4:38 I was in a comp where the organizers decided to do an atlas load to platforms where the athletes were on opposite sides of the platform.
A stone is loaded by one guy, none of the people that were supposed to be paying attention did, so the stone rolls over and off of the platform on the other side where the other atlete is bent over a stone.
Thankfully it only hit him on the shoulder. Had it been a few inches to one side, the guy would have gotten his head crushed between 2 atlas stones.
I knew this would make me feel sick, but watched it anyway.
I had a somewhat related injury to my ankle (to your injury in the stone lift) when I slipped on an ice patch nestled inside a tire rut. Normally, the foot should have slipped all the way sideways, but it got stopped by the 'wall' of the rut. I went down with an outward rotation of the lower leg or calf. I heard a loud crack as my ankle sustained an incomplete Pott's Fracture (only the fibula snapped, not the lower end of the tibia as well). Also, the stabilizing ligament that attaches the fibula to the lower tibia was completely avulsed. I described it to my doctor as a reverse ankle sprain! Took a year and a half to a full recovery.

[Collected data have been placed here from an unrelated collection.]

(* ===== verification/Alloc32Safe.v ===== *)
(** * The allocator of 32-bit guests: the calls keep the invariant and the reserved pages

    Placement without an address ends with a free block or an error; Mmap, Munmap and Mremap
    keep the invariant and the contents of the pages the host reserved ([safe]), including the
    emulation of requests smaller than a host granule. *)

From S2P Require Import Prelude VMA VMATrack VMATrackProps Granule GranuleProps Alloc32 Alloc32Props Alloc32Calls.
Import VMA Track MemAllocator32Bit.

Section host.
Context (HostSize g : Z) (Hg : 0 <= g <= 8) (HHost : HostSize = 2 ^ (12 + g)).
Context {K : Type} (sys : Kernel K).

Abbreviation G := (GranulePages HostSize).

Lemma host_size : HostSize = G * 4096.
Proof using Hg HHost. rewrite (granule_pages HostSize g), HHost, Z.pow_add_r by lia. lia. Qed.

(** The pages a request of [length] bytes takes. *)
Definition request_pages (length : Z) : Z := AlignPagesUp HostSize (page_count length).
(** A source of the instruction keeps its register. *)
Lemma maybe_spill_present D rest Ex c s s' out n k :
  file_ok D (rf s) -> maybe_spill rest Ex c s s' out -> A_Node n k ∈ Ex -> IsValidID IR n = true ->
  present s n -> present s' n.
Proof.
  intros Hf [(Hrf & _)|(m & r & H)] Hin Hv [r' Hn]; [exists r'; by rewrite Hrf|]. exists r'.
  apply (freed_holds _ _ _ _ _ _ (sd_freed _ _ _ _ _ _ _ _ _ _ _ H)). split; [|done]. intros ->.
  pose proof (sd_source _ _ _ _ _ _ _ _ _ _ _ H) as Hs. apply not_true_iff_false in Hs. apply Hs.
  unfold HasSource. apply existsb_exists. exists (A_Node n k). split; [by apply list_elem_of_In|].
  cbn. rewrite Hv. apply bool_decide_eq_true. by apply (fo_holds _ _ _ _ _ _ Hf).
Qed.

(** ** A new node in the place of an old one *)

Record inserted (D : gset Z) (rest : Code) (Ex : list Arg) (c : RegClass) (emit : PhysicalRegister -> PostOp) (Old : Z)
    (s s' : State) (out : list PostOp) (s1 : State) (out1 : list PostOp) (r : PhysicalRegister) : Prop := {
  in_spill : maybe_spill rest Ex c s s1 out1;
  in_out : out = out1 ++ [emit r];
  in_class : Class r = c;
  in_free : freeb (rf s1) r = true;
  in_assigned : assigned (rf s1) (rf s') Old r;
  in_sp : sp s' = sp s1;
  in_nu : nu s' = nu s1;
  in_ok1 : state_ok D s1;
  in_ok : state_ok D s';
}.

Lemma maybe_spill_absent rest Ex c s s1 out n :
  maybe_spill rest Ex c s s1 out -> ~ present s n -> ~ present s1 n.
Proof.
  intros [(Hrf & _)|(m & r & H)] Hn [r' Hh]; apply Hn; exists r'; [by rewrite <- Hrf|].
  by apply (freed_holds _ _ _ _ _ _ (sd_freed _ _ _ _ _ _ _ _ _ _ _ H)) in Hh as [_ Hh].
Qed.
Lemma inst_ok_unkill D F n (Args Args' : list Arg) : unkill <$> Args' = unkill <$> Args -> inst_ok D F n Args -> inst_ok D F n Args'.
Proof.
  intros He [H1 H2 H3 H4 H5 H6 H7 H8 H9 H10 H11 H12].
  assert (forall i : nat, valid_arg IR (Args' !! i) = valid_arg IR (Args !! i)) as Hv.
  { intros i. by rewrite <- (valid_lookup Args'), He, valid_lookup. }
  assert (DecodeSRANode IR n Args' = DecodeSRANode IR n Args) as Hd by (by rewrite <- DecodeSRANode_unkill, He, DecodeSRANode_unkill).
  split; try done.
  - apply Forall_lookup. intros i a Ha. assert ((unkill <$> Args) !! i = Some (unkill a)) as Hb by (by rewrite <- He, list_lookup_fmap, Ha).
    rewrite list_lookup_fmap in Hb. apply fmap_Some in Hb as (b & Hb & Hu). apply (Forall_lookup_1 _ _ _ _ H2) in Hb.
    destruct a, b; simplify_eq; done.
  - intros Hs. specialize (H3 Hs) as ->. by destruct Args'.
  - intros Hdef Ht. setoid_rewrite Hv. auto.
  - setoid_rewrite Hv. auto.
  - setoid_rewrite Hv. auto.
  - rewrite Hd, Hv. done.
  - intros m Hm. apply H12. by rewrite <- written_unkill, <- He, written_unkill.
Qed.

Lemma code_ok_unkilled code : forall D F code', unkilled code' = unkilled code -> code_ok D F code -> code_ok D F code'.
Proof.
  induction code as [|[n Args] code IH]; intros D F [|[n' Args'] code'] He H; try done.
  injection He as -> Ha Hc. destruct H as [H1 H2]. split; [by eapply inst_ok_unkill|].
  replace (DecodeSRANode IR n Args') with (DecodeSRANode IR n Args) by (by rewrite <- DecodeSRANode_unkill, <- Ha, DecodeSRANode_unkill).
  by apply IH.
Qed.

(** ** Preferred registers *)

Fixpoint prefs_ok (Pref : gmap Z PhysicalRegister) (code : Code) : Prop :=
  match code with
  | [] => True
  | (n, Args) :: rest =>
      (forall r, Pref !! n = Some r -> r = Invalid \/
         (next_access r ((n, Args) :: rest) = Some n /\ is_static (Class r) /\ in_range R r)) /\ prefs_ok Pref rest
  end.

Lemma prefs_ok_ext Pref Pref' code :
  (forall n, n ∈ code.*1 -> Pref' !! n = Pref !! n) -> prefs_ok Pref code -> prefs_ok Pref' code.
Proof.
  induction code as [|[n Args] code IH]; intros He H; [done|]. destruct H as [H1 H2]. split.
  - rewrite He by (by constructor). exact H1.
  - apply IH; [|done]. intros m Hm. apply He. by constructor.
Qed.

(** An access to a static register is in range. *)
Lemma access_static D F n Args N :
  inst_ok D F n Args -> DecodeSRANode IR n Args = Some N ->
  in_range R (DecodeSRAReg R IR n) /\ is_static (Class (DecodeSRAReg R IR n)) /\
  (kind_of IR n = K_Load /\ N = n \/ kind_of IR n = K_Store /\ valid_arg IR (Args !! 0%nat) = Some N).
Proof.
  intros Hi Hd. assert (kind_of IR n = K_Load /\ N = n \/ kind_of IR n = K_Store) as Hk.
  { unfold DecodeSRANode, kind_of in *. destruct (Op (IR n)); simplify_eq; auto. }
  destruct (i_sra _ _ _ _ _ _ _ _ _ Hi ltac:(destruct Hk as [[? _]|?]; [by left|by right])) as (Hr & m & Hm & Hv & Hg & Hc).
  rewrite Hd in Hm. injection Hm as <-. split; [done|]. split.
  - rewrite Hc. destruct Hg as [-> | ->]; [by left|by right].
  - destruct Hk as [?|Hk]; [by left|right; auto].
Qed.

Lemma next_access_static D F r code : forall N,
  code_ok D F code -> next_access r code = Some N -> is_static (Class r) /\ in_range R r.
Proof.
  revert D F. induction code as [|[n Args] code IH]; intros D F N Hc H; [done|]. destruct Hc as [Hi Hc]. cbn in H.
  destruct (DecodeSRANode IR n Args) as [M|] eqn:Ed; [|by eapply IH].
  destruct (decide _) as [<- |]; [|by eapply IH]. by destruct (access_static _ _ _ _ _ Hi Ed) as (? & ? & _).
Qed.

(** Who accesses a register next, when that node is already defined, is an argument to come. *)
Lemma next_access_mentioned D F r code : forall N,
  code_ok D F code -> next_access r code = Some N -> N ∉ code.*1 -> mentioned code N.
Proof.
  revert D F. induction code as [|[n Args] code IH]; intros D F N Hc H Hn; [done|]. destruct Hc as [Hi Hc]. cbn in H, Hn.
  rewrite mentioned_cons. cbn [snd].
  assert (next_access r code = Some N -> mentions Args N \/ mentioned code N) as Hrest.
  { intros H'. right. eapply IH; [done|done|]. intros Hin. apply Hn. by constructor. }
  destruct (DecodeSRANode IR n Args) as [M|] eqn:Ed; [|auto]. destruct (decide _); [|auto]. simplify_eq. left.
  destruct (access_static _ _ _ _ _ Hi Ed) as (_ & _ & [[_ ->]|[_ Hv]]); [destruct Hn; by constructor|].
  destruct Args as [|a Args]; [done|]. cbn in Hv. destruct a as [|m k|]; try done. cbn in Hv.
  destruct (IsValidID IR m); [|done]. injection Hv as ->. exists k. by constructor.
Qed.

Definition scratch_ok (b : Back) (code : Code) : Prop :=
  forall r, match b_RegToSSA b (Class r) (Reg r) with Some (m, A) => DecodeSRANode IR m A | None => None end = next_access r code.

Lemma defined_args D F n Args N : inst_ok D F n Args -> DecodeSRANode IR n Args = Some N -> N = n \/ N ∈ D.
Proof.
  intros Hi Hd. destruct (access_static _ _ _ _ _ Hi Hd) as (_ & _ & [[_ ->]|[_ Hv]]); [by left|right].
  destruct Args as [|a Args]; [done|]. pose proof (i_args _ _ _ _ _ _ _ _ _ Hi) as Ha. apply Forall_cons in Ha as [Ha _].
  cbn in Hv. destruct a as [|m k|]; try done. cbn in *. destruct (IsValidID IR m); [|done]. injection Hv as ->. auto.
Qed.

Lemma CheckPreferred_pref n b r :
  b_Pref (CheckPreferred IR n b) !! n = Some r ->
  r = Invalid \/ match b_RegToSSA b (Class r) (Reg r) with Some (m, A) => DecodeSRANode IR m A | None => None end = Some n.
Proof.
  unfold CheckPreferred. cbv zeta. destruct (IsInvalid (pref_of b n)) eqn:Ei.
  - intros H. unfold pref_of in Ei. rewrite H in Ei. cbn in Ei. left. by apply bool_decide_eq_true in Ei.
  - assert (forall b', b_Pref b' = <[n := Invalid]> (b_Pref b) -> b_Pref b' !! n = Some r -> r = Invalid) as Hreset.
    { intros b' -> Hr. rewrite lookup_insert_eq in Hr. congruence. }
    destruct (b_RegToSSA b (Class (pref_of b n)) (Reg (pref_of b n))) as [[m A]|] eqn:Er; [case_bool_decide as Hd|];
      intros H; [right|left; by eapply Hreset, H..].
    unfold pref_of in Er. rewrite H in Er. cbn in Er. by rewrite Er.
Qed.

Lemma BackwardPass_spec code : forall b code' b' D F,
  BackwardPass R IR code b = (code', b') -> code_ok D F code -> NoDup (code.*1) -> (forall n, n ∈ D -> n ∉ code.*1) ->
  (forall n, n ∈ code.*1 -> b_Pref b !! n = None) -> (forall c i, b_RegToSSA b c i = None) ->
  Forall (fun i : Z * list Arg => Forall (fun a => unkill a = a) i.2) code ->
  unkilled code' = code /\ kills_ok code' /\ prefs_ok (b_Pref b') code /\ scratch_ok b' code /\
  (forall n, mentioned code n -> n ∈ b_Seen b') /\
  (forall n, n ∉ code.*1 -> n ∉ D -> b_Pref b' !! n = b_Pref b !! n).
Proof.
  induction code as [|[n Args] code IH]; intros b code' b' D F H Hc Hnd HD Hp Hs Hu; cbn in H.
  - simplify_eq. split; [done|]. split; [done|]. split; [done|]. split; [intros r; by rewrite Hs|]. split; [|done].
    intros n (i & Hi & _). by apply not_elem_of_nil in Hi.
  - destruct (BackwardPass R IR code b) as [c1 b1] eqn:E1. destruct Hc as [Hi Hc]. cbn in Hnd. apply NoDup_cons in Hnd as [Hnn Hnd].
    apply Forall_cons in Hu as [Hua Hu].
    assert (forall m, m ∈ (if defines T IR n then {[n]} ∪ D else D) -> m ∉ code.*1) as HD'.
    { intros m Hm Hin. assert (m = n \/ m ∈ D) as [-> |HmD]; [|done|by apply (HD m HmD); constructor].
      destruct (defines T IR n); [|by right]. by apply elem_of_union in Hm as [->%elem_of_singleton|]; [left|right]. }
    destruct (IH _ _ _ _ _ E1 Hc Hnd HD' ltac:(intros m Hm; apply Hp; by constructor) Hs Hu) as (U1 & K1 & P1 & S1 & M1 & O1).
    destruct (MarkKills Args (b_Seen (CheckPreferred IR n (NoteAccess R IR n Args b1)))) as [A2 S2] eqn:E2.
    injection H as <- <-. set (b2 := NoteAccess R IR n Args b1) in *. set (b3 := CheckPreferred IR n b2) in *.
    assert (b_Seen b3 = b_Seen b1) as HS3.
    { unfold b3, CheckPreferred, b2, NoteAccess. destruct (DecodeSRANode IR n Args); repeat case_match; done. }
    assert (scratch_ok b3 ((n, Args) :: code)) as S3.
    { intros r. assert (b_RegToSSA b3 = b_RegToSSA b2) as -> by (unfold b3, CheckPreferred; repeat case_match; done).
      unfold b2, NoteAccess. cbn. destruct (DecodeSRANode IR n Args) as [N|] eqn:Ed; [|apply S1]. cbn.
      destruct (bool_decide _ && _) eqn:Eb.
      - apply andb_true_iff in Eb as [E3 E4]. apply bool_decide_eq_true in E3. apply Z.eqb_eq in E4.
        rewrite decide_True by (destruct r, (DecodeSRAReg R IR n); cbn in *; congruence). done.
      - rewrite decide_False; [apply S1|]. intros <-. by rewrite bool_decide_true, Z.eqb_refl in Eb. }
    assert (forall m, m <> n -> m ∉ D -> b_Pref b3 !! m = b_Pref b1 !! m) as O3.
    { intros m Hm HmD. assert (b_Pref b3 !! m = b_Pref b2 !! m) as ->.
      { unfold b3, CheckPreferred. repeat case_match; cbn; first [done|by rewrite lookup_insert_ne]. }
      unfold b2, NoteAccess. destruct (DecodeSRANode IR n Args) as [N|] eqn:Ed; [|done]. cbn.
      destruct (defined_args _ _ _ _ _ Hi Ed) as [-> |HN]; (rewrite lookup_insert_ne; [done|]); [congruence|by intros ->]. }
    rewrite HS3 in E2. destruct (MarkKills_spec Args _ _ _ (mentioned c1) E2) as (U2 & K2 & M2); [|done|].
    { intros m Hm. apply M1. apply (mentioned_unkilled c1); [|done]. rewrite U1. symmetry. apply unkilled_id. done. }
    split; [cbn; by rewrite U2, <- U1 at 1|]. split; [by split|]. split; [split|split; [done|split]].
    + intros r Hr. cbn in Hr. destruct (decide (r = Invalid)) as [|Hne]; [by left|right].
      assert (next_access r ((n, Args) :: code) = Some n) as Hna.
      { destruct (CheckPreferred_pref n b2 r Hr) as [|Hx]; [done|]. rewrite <- S3.
        assert (b_RegToSSA b3 = b_RegToSSA b2) as -> by (unfold b3, CheckPreferred; repeat case_match; done). exact Hx. }
      split; [done|]. by apply (next_access_static D F r ((n, Args) :: code) n); [exact (conj Hi Hc)|].
    + eapply prefs_ok_ext; [|exact P1]. intros m Hm. apply O3; [congruence|]. intros HmD. apply (HD m HmD). by constructor.
    + intros m. rewrite mentioned_cons. cbn. intros [Hm|Hm]; apply M2; [by right|left; auto].
    + intros m Hm HmD. cbn in Hm. apply not_elem_of_cons in Hm as [Hmn Hm]. cbn. rewrite O3 by done. apply O1; [done|].
      destruct (defines T IR n); [|done]. by intros [->%elem_of_singleton|]%elem_of_union.
Qed.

I used to go to many gyms in the seventies and eighties, and I only once saw a bad injury. There was a guy doing heavy medial rotations (while lying supine) to build the strength of his subscapularis side pressure for arm wrestling, and he snapped his upper arm with a 130 lb dumbbell.
That bicep tear is why you never do mixed grip
Would have loved to hear more about bicep tears in other events than deadlift, such as tire flip and stones which are very common in strongman.
Broke my tib/fib right leg twice 1st time jumped a flight of stairs compounded 2nd time was dirt biking in the mountains foot slipped off in front of the foot peg as i hit a rut and it folded my boot in half backwards, Stars air ambulance came and got me
Franco's injury makes me ill every time I see it. My knee did that playing rugby once- horrific in every way believe me
Plenty of armwrestlers who have broken arms all say it actually turned into an advantage afterwards as that boje heals stronger than it was before. But this can be avoided by using good proper armwrestling technique. Proper technique and you're almost 100% gaurenteed you won't break you're arm
"This guy clearly had no business doing this much weight" will be on my tombstone
Thanks for the video, couldn't watch most of the injuries.
11:10 The fact that the ref let him hold that for like 4 more seconds is almost criminal, what on earth ...
A fridge super yoke would be the closest thing to that era and much safer.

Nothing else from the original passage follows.